==== Material for this exercise

(** ** cache.rs *)

Record CachedFetcher (F C : Type) : Type := { cf_inner : F; cf_requests : C; cf_imps : C }.
Arguments cf_inner {F C} _.
Arguments cf_requests {F C} _.
Arguments cf_imps {F C} _.
Section Cached.
Context {F C : Type} `{SrFetcher F, !Cache C Value, MapIter}.
Fixpoint drain_cache (cache : C) (ids : list string) : gmap string Value * list string * C :=
  match ids with
  | [] => (∅, [], cache)
  | id :: ids' =>
      let '(hit, cache) := cache_get id cache in
      let '(hits, misses, cache) := drain_cache cache ids' in
      match hit with
      | Some v => (hits ∪ {[ id := v ]}, misses, cache)
      | None => (hits, id :: misses, cache)
      end
  end.
(** [for (k, v) in fetched { cache.insert(k, v); hits.insert(k, v); }] *)
Definition keep_entry (acc : C * gmap string Value) (e : string * Value) : C * gmap string Value :=
  (cache_insert e.1 e.2 acc.1, <[ e.1 := e.2 ]> acc.2).
Definition keep_fetched (cache : C) (hits got : gmap string Value) : C * gmap string Value :=
  fold_left keep_entry (map_iter got) (cache, hits).
Definition cached_fetch_requests (f : CachedFetcher F C) (req_ids imp_ids : list string) : fetched * CachedFetcher F C :=
  let '(req_hits, req_misses, cr) := drain_cache (cf_requests f) req_ids in
  let '(imp_hits, imp_misses, ci) := drain_cache (cf_imps f) imp_ids in
  if bool_decide (req_misses = []) && bool_decide (imp_misses = [])
  then ((req_hits, imp_hits, []), {| cf_inner := cf_inner f; cf_requests := cr; cf_imps := ci |}) else
  let '(fetched_req, fetched_imp, errs) := sr_fetch_requests (cf_inner f) req_misses imp_misses in
  let '(cr, req_hits) := keep_fetched cr req_hits fetched_req in
  let '(ci, imp_hits) := keep_fetched ci imp_hits fetched_imp in
  ((req_hits, imp_hits, errs), {| cf_inner := cf_inner f; cf_requests := cr; cf_imps := ci |}).
Definition cached_fetch_account (f : CachedFetcher F C) (account_id : string) : SrFetchError + Value :=
  sr_fetch_account (cf_inner f) account_id.
Definition cached_fetch_categories (f : CachedFetcher F C) (primary_adserver publisher_id : string) : SrFetchError + string :=
  sr_fetch_categories (cf_inner f) primary_adserver publisher_id.
Definition cached_fetch_responses (f : CachedFetcher F C) (ids : list string) : SrFetchError + gmap string Value :=
  sr_fetch_responses (cf_inner f) ids.
End Cached.

(** ** backends/filesystem.rs *)

Record FileFetcher : Type := {
  ff_root : string; ff_requests : gmap string Value; ff_imps : gmap string Value;
  ff_responses : gmap string Value; ff_accounts : gmap string Value }.
(** A directory entry: an error, or its name, whether it is a file, and its bytes
    or the error of reading them. *)
Notation DirEntry := (string + (string * bool * (string + list Z)))%type.
Section Files.
(** [None] where the directory does not exist; [read_dir] may fail. *)
Context (dir_entries : string → option (string + list DirEntry)) (from_slice : list Z → string + Value).
Definition load_file_entry (map : gmap string Value) (entry : DirEntry) : outcome SrFetchError (gmap string Value) :=
  match entry with
  | inl e => Err (FeIo e)
  | inr (name, is_file, contents) =>
      let '(id, extension) := file_stem_ext name in
      if is_file && bool_decide (extension = Some "json") then
        match contents with
        | inl e => Err (FeIo e)
        | inr bytes =>
            match from_slice bytes with
            | inl e => Err (FeJson e)
            | inr value => Ok (<[ id := value ]> map)
            end
        end
      else Ok map
  end.
Definition load_dir (dir : string) : outcome SrFetchError (gmap string Value) :=
  match dir_entries dir with
  | None => Ok ∅
  | Some (inl e) => Err (FeIo e)
  | Some (inr entries) => foldM load_file_entry ∅ entries
  end.
Definition load_dir_optional (dir : string) : outcome SrFetchError (gmap string Value) :=
  match dir_entries dir with Some _ => load_dir dir | None => Ok ∅ end.
Definition ff_new (root : string) : outcome SrFetchError FileFetcher :=
  requests ← load_dir (root +:+ "/stored_requests");
  imps ← load_dir (root +:+ "/stored_imps");
  responses ← load_dir_optional (root +:+ "/stored_responses");
  accounts ← load_dir_optional (root +:+ "/accounts");
  Ok {| ff_root := root; ff_requests := requests; ff_imps := imps; ff_responses := responses; ff_accounts := accounts |}.
End Files.
Definition collect_found (map : gmap string Value) (ids : list string) (data_type : string) : gmap string Value * list SrFetchError :=
  fold_left (λ acc id,
    match map !! id with
    | Some v => (<[ id := v ]> acc.1, acc.2)
    | None => (acc.1, acc.2 ++ [fetch_not_found id data_type])
    end) ids (∅, []).
Section FileFetch.
(** Files outside the maps: [None] where there is none; the text is lossy UTF-8. *)
Context (read_file : string → option (string + string)).
Definition file_fetch_requests (f : FileFetcher) (req_ids imp_ids : list string) : fetched :=
  let '(req, errs) := collect_found (ff_requests f) req_ids "Request" in
  let '(imp, imp_errs) := collect_found (ff_imps f) imp_ids "Imp" in
  (req, imp, errs ++ imp_errs).
Definition ff_fetch_account (f : FileFetcher) (account_id : string) : SrFetchError + Value :=
  if str_is_empty account_id then inl (FeOther "Cannot look up an empty accountID") else
  match ff_accounts f !! account_id with Some v => inr v | None => inl (fetch_not_found account_id "Account") end.
Definition file_fetch_categories (f : FileFetcher) (primary_adserver publisher_id : string) : SrFetchError + string :=
  let file_name := if str_is_empty publisher_id then primary_adserver +:+ ".json"
    else primary_adserver +:+ "_" +:+ publisher_id +:+ ".json" in
  match read_file (ff_root f +:+ "/" +:+ primary_adserver +:+ "/" +:+ file_name) with
  | None => inl (fetch_not_found (primary_adserver +:+ "/" +:+ publisher_id) "Category")
  | Some (inl e) => inl (FeIo e)
  | Some (inr text) => inr text
  end.
Definition file_fetch_responses (f : FileFetcher) (ids : list string) : SrFetchError + gmap string Value :=
  inr (collect_found (ff_responses f) ids "Response").1.
Definition file_fetcher : SrFetcher FileFetcher := {|
  sr_fetch_requests := file_fetch_requests; sr_fetch_account := ff_fetch_account;
  sr_fetch_categories := file_fetch_categories; sr_fetch_responses := file_fetch_responses |}.
End FileFetch.

(** ** backends/http.rs *)

Record HttpFetcher : Type := { hf_endpoint_url : string }.
Record ResponseContract : Type := { rc_requests : gmap string (option Value); rc_imps : gmap string (option Value) }.
Section HttpFetch.
Context `{MapIter}.
(** A GET with a query: an error, or the status, its text and the body or its error. *)
Context (http_get : string → list (string * string) → string + (Z * string * (string + list Z))).
Context (contract_from_slice : list Z → string + ResponseContract).
Definition split_null (data_type : string) (acc : gmap string Value * list SrFetchError) (e : string * option Value)
    : gmap string Value * list SrFetchError :=
  match e.2 with
  | Some val => (<[ e.1 := val ]> acc.1, acc.2)
  | None => (acc.1, acc.2 ++ [fetch_not_found e.1 data_type])
  end.
Definition split_nulls (raw : gmap string (option Value)) (data_type : string) (errs : list SrFetchError)
    : gmap string Value * list SrFetchError := fold_left (split_null data_type) (map_iter raw) (∅, errs).
Definition http_query (req_ids imp_ids : list string) : list (string * string) :=
  (if bool_decide (req_ids = []) then [] else [("request-ids", join "," req_ids)])
  ++ (if bool_decide (imp_ids = []) then [] else [("imp-ids", join "," imp_ids)]).
Definition http_fetch_requests (f : HttpFetcher) (req_ids imp_ids : list string) : fetched :=
  if bool_decide (req_ids = []) && bool_decide (imp_ids = []) then (∅, ∅, []) else
  match http_get (hf_endpoint_url f) (http_query req_ids imp_ids) with
  | inl e => (∅, ∅, [FeHttp e])
  | inr (status, status_text, body) =>
      if negb (is_success status)
      then (∅, ∅, [FeOther ("Error fetching Stored Requests via HTTP. Response code was " +:+ status_text)]) else
      match body with
      | inl e => (∅, ∅, [FeHttp e])
      | inr bytes =>
          match contract_from_slice bytes with
          | inl e => (∅, ∅, [FeJson e])
          | inr parsed =>
              let '(req, errs) := split_nulls (rc_requests parsed) "Request" [] in
              let '(imp, errs) := split_nulls (rc_imps parsed) "Imp" errs in
              (req, imp, errs)
          end
      end
  end.
Definition http_fetch_account (f : HttpFetcher) (account_id : string) : SrFetchError + Value :=
  inl (fetch_not_found account_id "Account").
Definition http_fetcher : SrFetcher HttpFetcher := {|
  sr_fetch_requests := http_fetch_requests; sr_fetch_account := http_fetch_account;
  sr_fetch_categories _ _ _ := inl (FeOther "HttpFetcher::fetch_categories not implemented");
  sr_fetch_responses _ _ := inr ∅ |}.
End HttpFetch.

========

Goal of the exercise: Search the entries above for the string "bytes", and report each line where it occurs.

Expected answer:
(** A directory entry: an error, or its name, whether it is a file, and its bytes
        | inr bytes =>
            match from_slice bytes with
      | inr bytes =>
          match contract_from_slice bytes with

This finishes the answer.